# [Aim of the exercise]
In the listing that follows, the range to quote begins at the line that has "split; [exact (H 3 ltac:(lia))|exact H']." and ends after the line that has "destruct (Z.leb_spec (2"; quote it verbatim and add nothing.
*-*-*
Lemma reverse_nibbles_bit x :
  forall n, 0 <= n < 32 -> Z.testbit (reverse_nibbles x) n = Z.testbit x (n - n mod 4 + (3 - n mod 4)).
Proof. unfold reverse_nibbles. each_bit ltac:(word_bits; reflexivity). Qed.

Lemma rbit_steps x : rbit x = reverse_nibbles (swap_nibbles (swap_bytes x)).
Proof. reflexivity. Qed.

Lemma rbit_bit x : forall n, 0 <= n < 32 -> Z.testbit (rbit x) n = Z.testbit x (31 - n).
Proof.
  rewrite rbit_steps.
  each_bit ltac:(rewrite reverse_nibbles_bit, swap_nibbles_bit, swap_bytes_bit by (vm_compute; intuition congruence); reflexivity).
Qed.

Lemma rbit_range x : is_u32 (rbit x).
Proof.
  rewrite rbit_steps. unfold reverse_nibbles, is_u32.
  assert (H : forall y m k, 0 <= m < 2 ^ 32 -> 0 <= k -> 0 <= Z.shiftr (Z.land y m) k < 2 ^ 32).
  { intros y m k Hm Hk. rewrite Z.land_comm, Z.shiftr_div_pow2 by exact Hk.
    pose proof (land_below m y 32 ltac:(lia) Hm). pose proof (Z.pow_pos_nonneg 2 k ltac:(lia) Hk).
    split; [apply Z.div_pos; lia|]. apply Z.div_lt_upper_bound; nia. }
  repeat apply (lor_below _ _ 32); try lia; first [apply H; lia | apply u32_range].
Qed.

(** [rbit] reverses a word: bit [n] of the result is bit [31 - n] of the
    argument, so the three steps of byte, nibble and bit swaps are equivalent
    to the definition of the instruction, and applying it twice gives the
    word back. *)
Lemma rbit_reverses x : is_u32 x ->
  (forall n, 0 <= n < 32 -> Z.testbit (rbit x) n = Z.testbit x (31 - n)) /\ is_u32 (rbit x) /\ rbit (rbit x) = x.
Proof.
  intros Hx. split; [apply rbit_bit|]. split; [apply rbit_range|]. apply Z.bits_inj'. intros n Hn.
  destruct (Z.lt_ge_cases n 32) as [Hl|Hl].
  - rewrite !rbit_bit by lia. f_equal. lia.
  - rewrite (testbit_above _ 32), (testbit_above x 32) by (lia || exact Hx || apply rbit_range). reflexivity.
Qed.

Lemma rbit_reverses_witness : Z.testbit (rbit 0x12345678) 3 = Z.testbit 0x12345678 28 /\ rbit (rbit 0x12345678) = 0x12345678.
Proof.
  destruct (rbit_reverses 0x12345678 ltac:(split; vm_compute; congruence)) as (H & _ & H').
  split; [exact (H 3 ltac:(lia))|exact H'].
Defined.

(** ** Saturation *)
(** The sign bit of a [w]-bit word. *)
Lemma sign_bit w x : 0 < w -> 0 <= x < 2 ^ w -> Z.testbit x (w - 1) = (2 ^ (w - 1) <=? x).
Proof.
  intros Hw Hx. assert (Hp : 2 ^ w = 2 * 2 ^ (w - 1)) by (rewrite <- Z.pow_succ_r by lia; f_equal; lia).
  destruct (Z.leb_spec (2 ^ (w - 1)) x) as [Hl|Hl].
  - apply Z.testbit_true; [lia|]. replace (x / 2 ^ (w - 1)) with 1; [reflexivity|].
    apply Z.div_unique with (x - 2 ^ (w - 1)); lia.
  - apply (testbit_above x (w - 1)); lia.
Qed.

Lemma tst_sign_bit w x : 0 < w -> 0 <= x < 2 ^ w -> tst x (2 ^ (w - 1)) = (2 ^ (w - 1) <=? x).
Proof.
  intros Hw Hx. unfold tst. rewrite land_pow2, (sign_bit w x) by (assumption || lia).
  pose proof (Z.pow_pos_nonneg 2 (w - 1) ltac:(lia) ltac:(lia)).
  destruct (_ <=? _); [rewrite (proj2 (Z.eqb_neq _ _)) by lia|]; reflexivity.
Qed.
*-*-*
# [Answer below]
  split; [exact (H 3 ltac:(lia))|exact H'].
Defined.

(** ** Saturation *)
(** The sign bit of a [w]-bit word. *)
Lemma sign_bit w x : 0 < w -> 0 <= x < 2 ^ w -> Z.testbit x (w - 1) = (2 ^ (w - 1) <=? x).
Proof.
  intros Hw Hx. assert (Hp : 2 ^ w = 2 * 2 ^ (w - 1)) by (rewrite <- Z.pow_succ_r by lia; f_equal; lia).
  destruct (Z.leb_spec (2 ^ (w - 1)) x) as [Hl|Hl].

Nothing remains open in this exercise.